(* ===== verification/Threads.v ===== *)
(** * Goroutines that interleave

    A computation of the monad [M] is one step.  A [thread] is a computation cut at
    the points where others can run: each [Act] is one access to the shared state.
    A thread that runs alone is a computation of [M] ([run]); a pool of threads takes
    the steps of its members in any order. *)

From S2P Require Import Prelude.

Inductive thread (S A : Type) : Type :=
  | Done (r : res A)
  | Act (next : S → S) (k : S → thread S A).
Arguments Done {S A} r.
Arguments Act {S A} next k.

(** ** Composition *)

Section ops.
Context {S : Type}.

(** A computation in one step. *)
Definition lift {A} (m : M S A) : thread S A := Act (λ s, (m s).2) (λ s, Done (m s).1).

Fixpoint thread_bind' {A B} (f : A → thread S B) (t : thread S A) : thread S B :=
  match t with
  | Done (Ok a) => f a
  | Done (Err e) => Done (Err e)
  | Done (Panic p) => Done (Panic p)
  | Act next k => Act next (λ s, thread_bind' f (k s))
  end.

#[export] Instance thread_ret : MRet (thread S) := λ A a, Done (Ok a).
#[export] Instance thread_bind : MBind (thread S) := λ A B f t, thread_bind' f t.

Definition throwT {A} (e : error) : thread S A := Done (Err e).

Fixpoint attemptT {A} (t : thread S A) : thread S (A + error) :=
  match t with
  | Done (Ok a) => Done (Ok (inl a))
  | Done (Err e) => Done (Ok (inr e))
  | Done (Panic p) => Done (Panic p)
  | Act next k => Act next (λ s, attemptT (k s))
  end.

Definition ignoreT {A} (t : thread S A) : thread S () := attemptT t ≫= λ _, mret tt.

Fixpoint forT {X} (l : list X) (body : X → thread S ()) : thread S () :=
  match l with
  | [] => mret tt
  | x :: l => body x ≫= λ _, forT l body
  end.

Fixpoint loopT {X R} (fuel : nat) (body : X → thread S (X + R)) (x : X) : thread S R :=
  match fuel with
  | O => Done (Panic OutOfFuel)
  | Datatypes.S fuel =>
      r ← body x;
      match r with inl x => loopT fuel body x | inr r => mret r end
  end.

(** Alone, without interruption. *)
Fixpoint run {A} (t : thread S A) : M S A := λ s,
  match t with
  | Done r => (r, s)
  | Act next k => run (k s) (next s)
  end.

End ops.

(** A thread of a component, on the field of a larger state. *)
Fixpoint zoomT {S T A} (proj : S → T) (inj : T → S → S) (t : thread T A) : thread S A :=
  match t with
  | Done r => Done r
  | Act next k => Act (λ s, inj (next (proj s)) s) (λ s, zoomT proj inj (k (proj s)))
  end.

(** ** A thread that runs alone *)

Section run.
Context {S : Type}.

Lemma run_lift {A} (m : M S A) s : run (lift m) s = m s.
Proof. simpl. by destruct (m s). Qed.

Lemma run_bind {A B} (t : thread S A) (f : A → thread S B) s :
  run (t ≫= f) s = ((λ s, run t s) ≫= λ a, run (f a)) s.
Proof.
  unfold mbind, thread_bind, M_bind. revert s.
  induction t as [[a|e|p]|next k IH]; intros s; simpl; [done..|]. apply IH.
Qed.

Lemma run_attempt {A} (t : thread S A) s : run (attemptT t) s = attempt (run t) s.
Proof.
  unfold attempt. revert s.
  induction t as [[a|e|p]|next k IH]; intros s; simpl; [done..|]. apply IH.
Qed.

(** The loop of [Prelude.v] counts in binary. *)
Fixpoint iter_nat {X R} (n : nat) (f : X → X + R) (x : X) : X + R :=
  match n with
  | O => inl x
  | Datatypes.S n => match f x with inl x => iter_nat n f x | inr r => inr r end
  end.

Lemma iter_nat_add {X R} m n (f : X → X + R) x :
  iter_nat (m + n) f x = match iter_nat m f x with inl y => iter_nat n f y | inr r => inr r end.
Proof. revert x. induction m as [|m IH]; intros x; simpl; [done|]. by destruct (f x). Qed.

Lemma iter_pos_nat {X R} p (f : X → X + R) x : iter_pos p f x = iter_nat (Pos.to_nat p) f x.
Proof.
  revert x. induction p as [p IH|p IH|]; intros x.
  - rewrite Pos2Nat.inj_xI. simpl. destruct (f x) as [y|r]; [|done].
    rewrite Nat.add_0_r, iter_nat_add, <-IH. destruct (iter_pos p f y); [apply IH|done].
  - rewrite Pos2Nat.inj_xO. simpl. rewrite Nat.add_0_r, iter_nat_add, <-IH.
    destruct (iter_pos p f x); [apply IH|done].
  - simpl. by destruct (f x).
Qed.

Lemma run_loop {X R} p (body : X → thread S (X + R)) (bodyM : X → M S (X + R)) x s :
  (∀ x s, run (body x) s = bodyM x s) →
  run (loopT (Pos.to_nat p) body x) s = loopM p bodyM x s.
Proof.
  intros Hb. unfold loopM. rewrite iter_pos_nat. generalize (Pos.to_nat p) as n. intros n.
  revert x s. induction n as [|n IH]; intros x s; [done|].
  simpl loopT. rewrite run_bind. unfold mbind at 1, M_bind. rewrite Hb. simpl iter_nat.
  unfold loop_step at 1. simpl. destruct (bodyM x s) as [[[y|r]|e|q] s']; [apply IH|done..].
Qed.

Lemma run_zoom {T A} (proj : S → T) (inj : T → S → S) (t : thread T A) s :
  (∀ s t, proj (inj t s) = t) → (∀ s t t', inj t' (inj t s) = inj t' s) →
  (∀ s, inj (proj s) s = s) →
  run (zoomT proj inj t) s = zoom proj inj (run t) s.
Proof.
  intros Hpi Hii Hip. unfold zoom. revert s.
  induction t as [r|next k IH]; intros s; simpl; [by rewrite Hip|].
  rewrite IH, Hpi. destruct (run (k (proj s)) (next (proj s))). by rewrite Hii.
Qed.

End run.

(** ** Safety under interference *)

Section safe.
Context {S : Type} (I : S → Prop).

(** From any state of the invariant, at any step, the thread keeps the invariant; it
    never panics, and it ends in [Q] or in [E]. *)
Fixpoint safe {A} (Q : A → Prop) (E : error → Prop) (t : thread S A) : Prop :=
  match t with
  | Done (Ok a) => Q a
  | Done (Err e) => E e
  | Done (Panic _) => False
  | Act next k => ∀ s, I s → I (next s) ∧ safe Q E (k s)
  end.

Lemma safe_ret {A} (Q : A → Prop) E a : Q a → safe Q E (mret a).
Proof. done. Qed.

Lemma safe_throw {A} (Q : A → Prop) (E : error → Prop) e : E e → safe Q E (throwT e).
Proof. done. Qed.

Lemma safe_lift {A} (m : M S A) (Q : A → Prop) (E : error → Prop) :
  triple I m (λ a s, I s ∧ Q a) (λ e s, I s ∧ E e) → safe Q E (lift m).
Proof. intros Hm s Hs. specialize (Hm s Hs). simpl. by destruct (m s) as [[a|e|p] s']. Qed.

(** A step whose result does not matter. *)
Lemma safe_lift_any {A} (m : M S A) :
  triple I m (λ _, I) (λ _, I) → safe (λ _, True) (λ _, True) (lift m).
Proof. intros Hm. apply safe_lift. eapply triple_conseq; [done..| |]; by intros. Qed.

Lemma safe_conseq {A} (Q Q' : A → Prop) (E E' : error → Prop) t :
  safe Q' E' t → (∀ a, Q' a → Q a) → (∀ e, E' e → E e) → safe Q E t.
Proof.
  intros Ht HQ HE. induction t as [[a|e|p]|next k IH]; simpl in *; [by auto..|].
  intros s Hs. destruct (Ht s Hs). split; [done|by apply IH].
Qed.

Lemma safe_bind {A B} (t : thread S A) (f : A → thread S B) R Q E :
  safe R E t → (∀ a, R a → safe Q E (f a)) → safe Q E (t ≫= f).
Proof.
  unfold mbind, thread_bind. intros Ht Hf.
  induction t as [[a|e|p]|next k IH]; simpl in *; [by auto..|].
  intros s Hs. destruct (Ht s Hs). split; [done|by apply IH].
Qed.

Lemma safe_attempt {A} (t : thread S A) (Q : A → Prop) (E : error → Prop) E' :
  safe Q E t → safe (λ r, match r with inl a => Q a | inr e => E e end) E' (attemptT t).
Proof.
  intros Ht. induction t as [[a|e|p]|next k IH]; simpl in *; [done..|].
  intros s Hs. destruct (Ht s Hs). split; [done|by apply IH].
Qed.

Lemma safe_bind_attempt {A B} (t : thread S A) (f : A + error → thread S B) R F Q E :
  safe R F t → (∀ a, R a → safe Q E (f (inl a))) → (∀ e, F e → safe Q E (f (inr e))) →
  safe Q E (attemptT t ≫= f).
Proof.
  intros Ht Ha He. eapply safe_bind; [by apply safe_attempt|]. intros [a|e]; [apply Ha|apply He].
Qed.

Lemma safe_ignore {A} (t : thread S A) E :
  safe (λ _, True) (λ _, True) t → safe (λ _, True) E (ignoreT t).
Proof. intros Ht. by eapply safe_bind_attempt. Qed.

Lemma safe_for {X} (l : list X) (body : X → thread S ()) E :
  (∀ x, x ∈ l → safe (λ _, True) E (body x)) → safe (λ _, True) E (forT l body).
Proof.
  induction l as [|x l IH]; intros Hb; simpl; [done|].
  eapply safe_bind; [apply Hb; by left|]. intros _ _. apply IH. intros y Hy. apply Hb. by right.
Qed.

(** A loop: the loop variables are local, so their invariant is a plain predicate. *)
Lemma safe_loop {X R} fuel (body : X → thread S (X + R)) (J : X → Prop) (μ : X → Z) Q E x :
  (∀ x, J x → safe (λ r, match r with
                         | inl y => J y ∧ (0 ≤ μ y < μ x)%Z
                         | inr r => Q r
                         end) E (body x)) →
  J x → (0 < fuel)%nat → (μ x < Z.of_nat fuel)%Z → safe Q E (loopT fuel body x).
Proof.
  intros Hb. revert x. induction fuel as [|fuel IH]; intros x Hx Hf Hμ; [lia|].
  simpl. eapply safe_bind; [by apply Hb|].
  intros [y|r] Hr; [|done]. destruct Hr as [Hy Hyx]. apply IH; [done|lia..].
Qed.

End safe.

Lemma safe_zoom {S T A} (I : S → Prop) (J : T → Prop) proj inj (t : thread T A) Q E :
  (∀ s, I s → J (proj s)) → (∀ s x, I s → J x → I (inj x s)) →
  safe J Q E t → safe I Q E (zoomT proj inj t).
Proof.
  intros Hp Hi Ht. induction t as [[a|e|p]|next k IH]; simpl in *; [done..|].
  intros s Hs. destruct (Ht (proj s) (Hp s Hs)). split; [by apply Hi|by apply IH].
Qed.

(** ** Pools of threads *)

Section pool.
Context {S C A : Type}.
(** How a call of the program begins: what it does to the state at once (nothing, for
    most), and the thread that it starts. *)
Context (begin : C → S → S → Prop) (spawn : C → thread S A).
(** What happens around the threads, and what ends them all. *)
Context (around reset : S → S → Prop).

Definition pool : Type := S * list (C * thread S A).

Inductive pool_step : pool → pool → Prop :=
  | pool_spawn c s s' l : begin c s s' → pool_step (s, l) (s', l ++ [(c, spawn c)])
  | pool_act i c next k s l :
      l !! i = Some (c, Act next k) → pool_step (s, l) (next s, <[i := (c, k s)]> l)
  | pool_around s s' l : around s s' → pool_step (s, l) (s', l)
  | pool_reset s s' l : reset s s' → pool_step (s, l) (s', []).

Context (I : S → Prop) (Q : C → A → Prop) (E : C → error → Prop).
Context (Hbegin : ∀ c s s', begin c s s' → I s → I s' ∧ safe I (Q c) (E c) (spawn c)).
Context (Haround : ∀ s s', around s s' → I s → I s').
Context (Hreset : ∀ s s', reset s s' → I s → I s').

Definition pool_ok (x : pool) : Prop :=
  I x.1 ∧ Forall (λ ct, safe I (Q ct.1) (E ct.1) ct.2) x.2.

Lemma pool_step_ok x y : pool_ok x → pool_step x y → pool_ok y.
Proof.
  intros [Hs Hl] Hst. destruct Hst as [c s s' l Hb|i c next k s l Hi|s s' l Ha|s s' l Hr]; simpl in *.
  - destruct (Hbegin c s s' Hb Hs). split; [done|]. apply Forall_app. by split; [|constructor].
  - pose proof (Forall_lookup_1 _ _ _ _ Hl Hi s Hs) as [Hs' Hk]. simpl in *.
    split; [done|]. by apply Forall_insert.
  - split; [by eapply Haround|done].
  - split; [by eapply Hreset|by constructor].
Qed.

(** Whatever the interleaving: the invariant holds, and a call that has returned
    returned what it may. *)
Lemma pool_run_ok x y : pool_ok x → rtc pool_step x y → pool_ok y.
Proof. intros Hx Hrun. apply (rtc_keeps _ _ _ _ (λ x y Hst Hok, pool_step_ok x y Hok Hst) Hrun Hx). Qed.

Lemma pool_done x c r :
  pool_ok x → (c, Done r) ∈ x.2 →
  match r with Ok a => Q c a | Err e => E c e | Panic _ => False end.
Proof.
  intros [_ Hl] Hin. rewrite Forall_forall in Hl. specialize (Hl _ Hin). by destruct r.
Qed.

(** A schedule: the threads that take the next steps. *)
Definition turn (x : pool) (i : nat) : pool :=
  match x.2 !! i with
  | Some (c, Act next k) => (next x.1, <[i := (c, k x.1)]> x.2)
  | _ => x
  end.

Lemma turns_run sched x : rtc pool_step x (foldl turn x sched).
Proof.
  revert x. induction sched as [|i sched IH]; intros [s l]; [done|]. simpl.
  etrans; [|apply IH]. unfold turn. simpl. destruct (l !! i) as [[c [r|next k]]|] eqn:Hi; [done| |done].
  by apply rtc_once, (pool_act i c next k).
Qed.

(** ** The threads end *)

(** A step of one of the threads, from any state. *)
Inductive act_step : list (C * thread S A) → list (C * thread S A) → Prop :=
  | act_at i c next k s l : l !! i = Some (c, Act next k) → act_step l (<[i := (c, k s)]> l).

Lemma act_step_cons ct l l' :
  act_step (ct :: l) l' →
  (∃ c next k s, ct = (c, Act next k) ∧ l' = (c, k s) :: l) ∨ (∃ l2, l' = ct :: l2 ∧ act_step l l2).
Proof.
  intros Hst. inversion Hst as [i c next k s l0 Hi E0 E']. subst. destruct i as [|i]; simpl in *.
  - injection Hi as ->. left. by exists c, next, k, s.
  - right. eexists. split; [done|]. by econstructor.
Qed.

(** However the steps of the threads interleave, there are finitely many of them. *)
Lemma act_step_wf : well_founded (flip act_step).
Proof.
  intros l. induction l as [|[c t] l IH].
  { constructor. intros l' Hst. by inversion Hst. }
  revert l IH. induction t as [r|next k IHt]; intros l IH.
  - induction IH as [l _ IHl]. constructor. intros l' Hst.
    destruct (act_step_cons _ _ _ Hst) as [(?&?&?&?&?&?)|(l2 & -> & Hl2)]; [done|by apply IHl].
  - pose proof IH as IH0. induction IH as [l Hacc IHl]. constructor. intros l' Hst.
    destruct (act_step_cons _ _ _ Hst) as [(c' & n' & k' & s & [= -> -> ->] & ->)|(l2 & -> & Hl2)].
    + by apply IHt.
    + apply IHl; [done|]. by apply Hacc.
Qed.

End pool.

# # # # # # #

§ **Goal of the exercise**
Write the opening line of the data above and every line after it, exactly, stopping once you have written the line with "λ _, mret tt.".

§ **Solution**
(* ===== verification/Threads.v ===== *)
(** * Goroutines that interleave

    A computation of the monad [M] is one step.  A [thread] is a computation cut at
    the points where others can run: each [Act] is one access to the shared state.
    A thread that runs alone is a computation of [M] ([run]); a pool of threads takes
    the steps of its members in any order. *)

From S2P Require Import Prelude.

Inductive thread (S A : Type) : Type :=
  | Done (r : res A)
  | Act (next : S → S) (k : S → thread S A).
Arguments Done {S A} r.
Arguments Act {S A} next k.

(** ** Composition *)

Section ops.
Context {S : Type}.

(** A computation in one step. *)
Definition lift {A} (m : M S A) : thread S A := Act (λ s, (m s).2) (λ s, Done (m s).1).

Fixpoint thread_bind' {A B} (f : A → thread S B) (t : thread S A) : thread S B :=
  match t with
  | Done (Ok a) => f a
  | Done (Err e) => Done (Err e)
  | Done (Panic p) => Done (Panic p)
  | Act next k => Act next (λ s, thread_bind' f (k s))
  end.

#[export] Instance thread_ret : MRet (thread S) := λ A a, Done (Ok a).
#[export] Instance thread_bind : MBind (thread S) := λ A B f t, thread_bind' f t.

Definition throwT {A} (e : error) : thread S A := Done (Err e).

Fixpoint attemptT {A} (t : thread S A) : thread S (A + error) :=
  match t with
  | Done (Ok a) => Done (Ok (inl a))
  | Done (Err e) => Done (Ok (inr e))
  | Done (Panic p) => Done (Panic p)
  | Act next k => Act next (λ s, attemptT (k s))
  end.

Definition ignoreT {A} (t : thread S A) : thread S () := attemptT t ≫= λ _, mret tt.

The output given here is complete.